Nicola: Thinking back to the Oakland Commune encampment, it is obvious that creating a space where police couldn’t enter was crucial to that struggle. But what I found especially wonderful was that it was more than just a defensive zone; that it became a base of sorts from where other attacks could be carried. On several occasions demonstrations would leave from the camp; because media cameras weren’t allowed in, it was relatively safe for people to change clothes and put on masks there. On probably a dozen instances in the first few weeks of the camp, nearby police offices and vehicles were trashed. Do you feel that the space carved out in Ferguson, at the QT and elsewhere, helped to spread offensive maneuvers, beyond being a space to gather and to defend?

Bart: I think there were bits of both. There were points at night where people would be there, and would get organized to go loot somewhere further away. And maybe people would have taken the initiative to do that even if they hadn’t been in Ferguson on that strip, but I really do think that everyone being there together allowed people to begin to act collectively. We were out there one night and people started chanting “Walmart! Walmart!” and everyone started running to their cars, doing donuts, and peeling out. Walmart was four miles away from where the riots were taking place, and so without the context of a place where people could discuss “oh we should go loot Walmart!” and feel safe and comfortable enough to do that, I don’t think that would have happened. In some ways it did allow for that type of spreading. But, in other ways I think it didn’t, because people were so attached to this space they’d liberated (and it did really feel like a liberated space) that people couldn’t imagine expanding or leaving. People were so focused on the QT and Canfield and West Florissant that it seemed hard to imagine the rioting spreading to somewhere else. That space had become so important to people, and because of that people were willing to do a lot to defend it. So to a degree it was used as a space to plan out attacks or expropriations in other parts of the city, but the rebellion never really spread far beyond that central area.

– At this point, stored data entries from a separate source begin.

(** The leading string arguments. *)
Definition arguments (c : call) : list string :=
  match c with
  | CreateExperimentPermission experiment_id username permission => [experiment_id; username; permission]
  | UpdateExperimentPermission experiment_id username permission => [experiment_id; username; permission]
  | DeleteExperimentPermission experiment_id username => [experiment_id; username]
  | CreateGroupExperimentPermission group_name experiment_id permission => [group_name; experiment_id; permission]
  | UpdateGroupExperimentPermission group_name experiment_id permission => [group_name; experiment_id; permission]
  | DeleteGroupExperimentPermission group_name experiment_id => [group_name; experiment_id]
  | CreateExperimentRegexPermission regex _ _ _ => [regex]
  | UpdateExperimentRegexPermission regex _ _ _ _ => [regex]
  | DeleteExperimentRegexPermission username _ => [username]
  | CreateGroupExperimentRegexPermission group_name regex _ _ => [group_name; regex]
  | UpdateGroupExperimentRegexPermission _ _ _ _ _ => []
  | DeleteGroupExperimentRegexPermission group_name _ => [group_name]
  | CreateRegisteredModelPermission name username permission => [name; username; permission]
  | UpdateRegisteredModelPermission name username permission => [name; username; permission]
  | DeleteRegisteredModelPermission name username => [name; username]
  | RenameRegisteredModelPermissions old_name new_name => [old_name; new_name]
  | WipeRegisteredModelPermissions name => [name]
  | CreateGroupModelPermission group_name name permission => [group_name; name; permission]
  | UpdateGroupModelPermission group_name name permission => [group_name; name; permission]
  | DeleteGroupModelPermission group_name name => [group_name; name]
  | RenameGroupModelPermissions old_name new_name => [old_name; new_name]
  | WipeGroupModelPermissions name => [name]
  | CreateRegisteredModelRegexPermission regex _ _ _ => [regex]
  | UpdateRegisteredModelRegexPermission _ _ _ _ _ => []
  | DeleteRegisteredModelRegexPermission _ _ => []
  | CreateGroupRegisteredModelRegexPermission group_name regex _ _ => [group_name; regex]
  | UpdateGroupRegisteredModelRegexPermission _ _ _ _ _ => []
  | DeleteGroupRegisteredModelRegexPermission group_name _ => [group_name]
  | CreateGroupPromptPermission group_name name permission => [group_name; name; permission]
  | UpdateGroupPromptPermission group_name name permission => [group_name; name; permission]
  | DeleteGroupPromptPermission group_name name => [group_name; name]
  | CreatePromptRegexPermission regex _ _ _ _ => [regex]
  | UpdatePromptRegexPermission _ _ _ _ _ _ => []
  | DeletePromptRegexPermission _ _ => []
  | CreateGroupPromptRegexPermission regex _ _ _ _ => [regex]
  | UpdateGroupPromptRegexPermission _ _ _ _ _ _ => []
  | DeleteGroupPromptRegexPermission _ _ => []
  | CreateScorerPermission experiment_id scorer_name username permission => [experiment_id; scorer_name; username; permission]
  | UpdateScorerPermission experiment_id scorer_name username permission => [experiment_id; scorer_name; username; permission]
  | DeleteScorerPermission experiment_id scorer_name username => [experiment_id; scorer_name; username]
  | DeleteScorerPermissionsForScorer experiment_id scorer_name => [experiment_id; scorer_name]
  | CreateGroupScorerPermission group_name experiment_id scorer_name permission => [group_name; experiment_id; scorer_name; permission]
  | UpdateGroupScorerPermission group_name experiment_id scorer_name permission => [group_name; experiment_id; scorer_name; permission]
  | DeleteGroupScorerPermission group_name experiment_id scorer_name => [group_name; experiment_id; scorer_name]
  | CreateScorerRegexPermission regex _ _ _ => [regex]
  | UpdateScorerRegexPermission _ _ _ _ _ => []
  | DeleteScorerRegexPermission _ _ => []
  | CreateGroupScorerRegexPermission group_name regex _ _ => [group_name; regex]
  | UpdateGroupScorerRegexPermission _ _ _ _ _ => []
  | DeleteGroupScorerRegexPermission _ _ => []
  | CreateGatewayEndpointPermission gateway_name username permission => [gateway_name; username; permission]
  | UpdateGatewayEndpointPermission gateway_name username permission => [gateway_name; username; permission]
  | DeleteGatewayEndpointPermission gateway_name username => [gateway_name; username]
  | RenameGatewayEndpointPermissions old_name new_name => [old_name; new_name]
  | WipeGatewayEndpointPermissions gateway_name => [gateway_name]
  | CreateGroupGatewayEndpointPermission group_name gateway_name permission => [group_name; gateway_name; permission]
  | UpdateGroupGatewayEndpointPermission group_name gateway_name permission => [group_name; gateway_name; permission]
  | DeleteGroupGatewayEndpointPermission group_name gateway_name => [group_name; gateway_name]
  | CreateGatewayEndpointRegexPermission regex _ _ _ => [regex]
  | UpdateGatewayEndpointRegexPermission _ _ _ _ _ => []
  | DeleteGatewayEndpointRegexPermission _ _ => []
  | CreateGroupGatewayEndpointRegexPermission group_name regex _ _ => [group_name; regex]
  | UpdateGroupGatewayEndpointRegexPermission _ _ _ _ _ => []
  | DeleteGroupGatewayEndpointRegexPermission _ _ => []
  | CreateGatewaySecretPermission gateway_name username permission => [gateway_name; username; permission]
  | UpdateGatewaySecretPermission gateway_name username permission => [gateway_name; username; permission]
  | DeleteGatewaySecretPermission gateway_name username => [gateway_name; username]
  | WipeGatewaySecretPermissions gateway_name => [gateway_name]
  | CreateGroupGatewaySecretPermission group_name gateway_name permission => [group_name; gateway_name; permission]
  | UpdateGroupGatewaySecretPermission group_name gateway_name permission => [group_name; gateway_name; permission]
  | DeleteGroupGatewaySecretPermission group_name gateway_name => [group_name; gateway_name]
  | CreateGatewaySecretRegexPermission regex _ _ _ => [regex]
  | UpdateGatewaySecretRegexPermission _ _ _ _ _ => []
  | DeleteGatewaySecretRegexPermission _ _ => []
  | CreateGroupGatewaySecretRegexPermission group_name regex _ _ => [group_name; regex]
  | UpdateGroupGatewaySecretRegexPermission _ _ _ _ _ => []
  | DeleteGroupGatewaySecretRegexPermission _ _ => []
  | CreateGatewayModelDefinitionPermission gateway_name username permission => [gateway_name; username; permission]
  | UpdateGatewayModelDefinitionPermission gateway_name username permission => [gateway_name; username; permission]
  | DeleteGatewayModelDefinitionPermission gateway_name username => [gateway_name; username]
  | WipeGatewayModelDefinitionPermissions gateway_name => [gateway_name]
  | CreateGroupGatewayModelDefinitionPermission group_name gateway_name permission => [group_name; gateway_name; permission]
  | UpdateGroupGatewayModelDefinitionPermission group_name gateway_name permission => [group_name; gateway_name; permission]
  | DeleteGroupGatewayModelDefinitionPermission group_name gateway_name => [group_name; gateway_name]
  | CreateGatewayModelDefinitionRegexPermission regex _ _ _ => [regex]
  | UpdateGatewayModelDefinitionRegexPermission _ _ _ _ _ => []
  | DeleteGatewayModelDefinitionRegexPermission _ _ => []
  | CreateGroupGatewayModelDefinitionRegexPermission group_name regex _ _ => [group_name; regex]
  | UpdateGroupGatewayModelDefinitionRegexPermission _ _ _ _ _ => []
  | DeleteGroupGatewayModelDefinitionRegexPermission _ _ => []
  | SetUserGroups username _ => [username]
  | AddUserToGroup username group_name => [username; group_name]
  | RemoveUserFromGroup username group_name => [username; group_name]
  | CreateWorkspacePermission workspace username permission => [workspace; username; permission]
  | UpdateWorkspacePermission workspace username permission => [workspace; username; permission]
  | DeleteWorkspacePermission workspace username => [workspace; username]
  | CreateWorkspaceGroupPermission workspace group_name permission => [workspace; group_name; permission]
  | UpdateWorkspaceGroupPermission workspace group_name permission => [workspace; group_name; permission]
  | DeleteWorkspaceGroupPermission workspace group_name => [workspace; group_name]
  | CreateWorkspaceRegexPermission regex _ _ _ => [regex]
  | UpdateWorkspaceRegexPermission regex _ _ _ _ => [regex]
  | DeleteWorkspaceRegexPermission username _ => [username]
  | CreateWorkspaceGroupRegexPermission group_name regex _ _ => [group_name; regex]
  | UpdateWorkspaceGroupRegexPermission _ _ _ _ _ => []
  | DeleteWorkspaceGroupRegexPermission group_name _ => [group_name]
  | WipeWorkspacePermissions workspace => [workspace]
  end.

Definition discard {A} (m : M db A) : M db unit := _ ← m; mret tt.
(** What the wrappers around [c] invalidate besides the permission cache. *)
Definition invalidation (c : call) : M world unit :=
  match c with
  | SetUserGroups username _ | AddUserToGroup username _ | RemoveUserFromGroup username _ => invalidate_user_workspace_entries username
  | CreateWorkspacePermission ws username _ | UpdateWorkspacePermission ws username _ | DeleteWorkspacePermission ws username =>
      invalidate_workspace_permission username ws
  | CreateWorkspaceGroupPermission ws group_name _ | UpdateWorkspaceGroupPermission ws group_name _ | DeleteWorkspaceGroupPermission ws group_name =>
      invalidate_group_workspace_permission group_name ws
  | WipeWorkspacePermissions _ => flush_workspace_cache
  | _ => mret tt
  end.

Definition arguments_given (c : call) : Prop := Forall (λ a, a ≠ "") (arguments c).

Lemma installed_decided {A} methods wrap nm args (m : M world A) :
  installed methods wrap nm args m = if bool_decide (nm ∈ methods) then wrap args m else m.
Proof. unfold installed. case_bool_decide; by case_decide. Qed.

Lemma then_invalidate_run {A} (m : M world A) i w :
  then_invalidate m (logged_not_raised i) w =
    match m w with (Ok a, w') => (Ok a, (logged_not_raised i w').2) | (Raise e, w') => (Raise e, w') end.
Proof.
  unfold then_invalidate, logged_not_raised. autorewrite with run. destruct (m w) as [[a|e] w']; [|done].
  autorewrite with run. by destruct (i w') as [[[]|e] w''].
Qed.

Lemma flush_run {A} (m : M db A) w :
  then_invalidate (on_store m) flush_permission_cache w =
    match m (w_db w) with
    | (Ok a, d) => (Ok a, set_permission_cache cache_clear (set_db d w))
    | (Raise e, d) => (Raise e, set_db d w)
    end.
Proof. unfold then_invalidate, on_store, flush_permission_cache. autorewrite with run. by destruct (m (w_db w)) as [[a|e] d]. Qed.
(* ===== verification/Validators.v ===== *)
(** * The validators ([validators/])

    One definition per validator: what it reads of the request, the resources it
    finds there, and the permission it asks for on each. A validator returns a
    boolean in the process state, or raises. The request is an argument where the
    source has Flask's proxy. *)
From S2P Require Import Prelude PyStrings Json Permissions Regex RegexSafety Database Repositories Users Groups Cache Resolution Store Requests.
From Stdlib Require Import Ascii.
From stdpp Require Import pretty.
#[local] Open Scope Z_scope.

(** The attributes of [config] the request layer reads. *)
Class RequestConfig := {
  RESTRICT_RESOURCE_CREATION : bool;
  OIDC_WORKSPACE_REQUIRE_CREATION_CONTEXT : bool;
  OIDC_WORKSPACE_DENY_DEFAULT_CREATION : bool;
}.

(** MLflow's path check ([mlflow.utils.uri]), and Python's [repr] of a container. *)
Class ValidatorLibs := {
  validate_path_is_safe : string → outcome string;
  container_repr : json → string;
}.

(** ** Python helpers *)

(** [posixpath.normpath] *)
Definition normpath_step (absolute : bool) (new_comps : list string) (comp : string) : list string :=
  if decide (comp = "" ∨ comp = ".") then new_comps
  else if decide (comp ≠ ".." ∨ (absolute = false ∧ new_comps = []) ∨ last new_comps = Some "..") then new_comps ++ [comp]
  else take (length new_comps - 1) new_comps.
Definition normpath (p : string) : string :=
  if decide (p = "") then "."
  else
    let initial_slashes :=
      if startswith p "/" then if startswith p "//" && negb (startswith p "///") then "//" else "/" else "" in
    let comps := foldl (normpath_step (negb (String.eqb initial_slashes ""))) [] (py_split "/" p) in
    let r := initial_slashes +:+ String.concat "/" comps in
    if decide (r = "") then "." else r.

(** [list(dict.fromkeys(values))]: a container is not hashable; booleans are the
    integers 0 and 1. *)
Definition scalar_eqb (v w : json) : bool :=
  match v, w with
  | JNull, JNull => true
  | JStr s, JStr t => String.eqb s t
  | JBool b, JBool c => Bool.eqb b c
  | JNum n, JNum m => n =? m
  | JBool b, JNum n | JNum n, JBool b => n =? Z.b2z b
  | _, _ => false
  end.
Definition hashable (v : json) : bool := match v with JArr _ | JObj _ => false | _ => true end.
Fixpoint dict_fromkeys_from (seen values : list json) : outcome (list json) :=
  match values with
  | [] => Ok []
  | v :: values =>
      if negb (hashable v) then Raise (OtherException "TypeError")
      else if existsb (scalar_eqb v) seen then dict_fromkeys_from seen values
      else rest ← dict_fromkeys_from (v :: seen) values; Ok (v :: rest)
  end.
Definition distinct (values : list json) : outcome (list json) := dict_fromkeys_from [] values.

(** [v.get(key)] on what should be a dict, and iteration. *)
Definition py_get (key : string) (v : json) : outcome (option json) :=
  match v with
  | JObj d => Ok (dict_get key d ≫= some_value)
  | _ => Raise (OtherException "AttributeError")
  end.
Definition py_iter (v : json) : outcome (list json) :=
  match v with
  | JArr l => Ok l
  | JObj d => Ok (JStr <$> d.*1)
  | JStr s => Ok ((λ c, JStr (String c "")) <$> chars_of s)
  | _ => Raise (OtherException "TypeError")
  end.
Definition truthy_values (l : list json) : list json := filter (λ v, json_truthy v = true) l.
(** [request.get_json(silent=True) or {}] *)
Definition body_or_empty (req : Request) : json :=
  match get_json req with Some v => if json_truthy v then v else JObj [] | None => JObj [] end.

(** [all(check(v) for v in values)], and loops that return False at the first
    value refused. *)
Fixpoint all_m {S A} (check : A → M S bool) (values : list A) : M S bool :=
  match values with
  | [] => mret true
  | v :: values => ok ← check v; if ok : bool then all_m check values else mret false
  end.

Section validators.
Context `{SqlBackend, PyRe, UserLibs, Config, RequestConfig, TrackingStore, CacheBackend PermissionResult, CacheBackend Permission}.
Context `{MlflowServer, MlflowEntities, ValidatorLibs}.
Abbreviation W A := (M world A).

(** [str(value)] *)
Definition py_str (v : json) : string :=
  match v with
  | JNull => "None"
  | JBool true => "True"
  | JBool false => "False"
  | JNum n => pretty n
  | JStr s => s
  | JArr _ | JObj _ => container_repr v
  end.

(** [effective_experiment_permission(id, username).permission], and the like for
    the other resource types, on an identifier taken from the request. *)
Definition effective_of (resolve : option string → string → string → W PermissionResult) (req : Request) (id : json) (username : string) : W Permission :=
  id ← lift (identifier id);
  r ← resolve (get_request_workspace req) id username;
  mret (permission r).
Definition experiment_permission := effective_of effective_experiment_permission.

(** ** [validators/experiment.py] *)

Definition _get_permission_from_experiment_id (req : Request) (username : string) : W Permission :=
  experiment_id ← lift (get_experiment_id req);
  experiment_permission req experiment_id username.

Nicola: Its inspiring to hear you talk about part of Ferguson as a liberated space because this is the same way that many of us thought of the Oakland Commune encampment. The first thing that happened when we took the plaza was to change the name to Oscar Grant Plaza, and with that it was almost as if a spell had been cast over the space. Things felt different when you were within it. A lot of people talked about time feeling different when in that space; the concerns and pressures of their relationships and jobs and all the things that would usually weigh on them seemed to melt away when people walked into the camp. I think that in that space more things felt possible and to me that was something I haven’t experienced elsewhere – this immense opening up of possibilities and the ability to talk to people in a way that previously felt impossible. It feels like an entirely different world, so far removed from a life of work and responsibilities and indignities. In a sense this is maybe what’s at stake in creating spaces like this: creating magic places where we can discover new things about ourselves.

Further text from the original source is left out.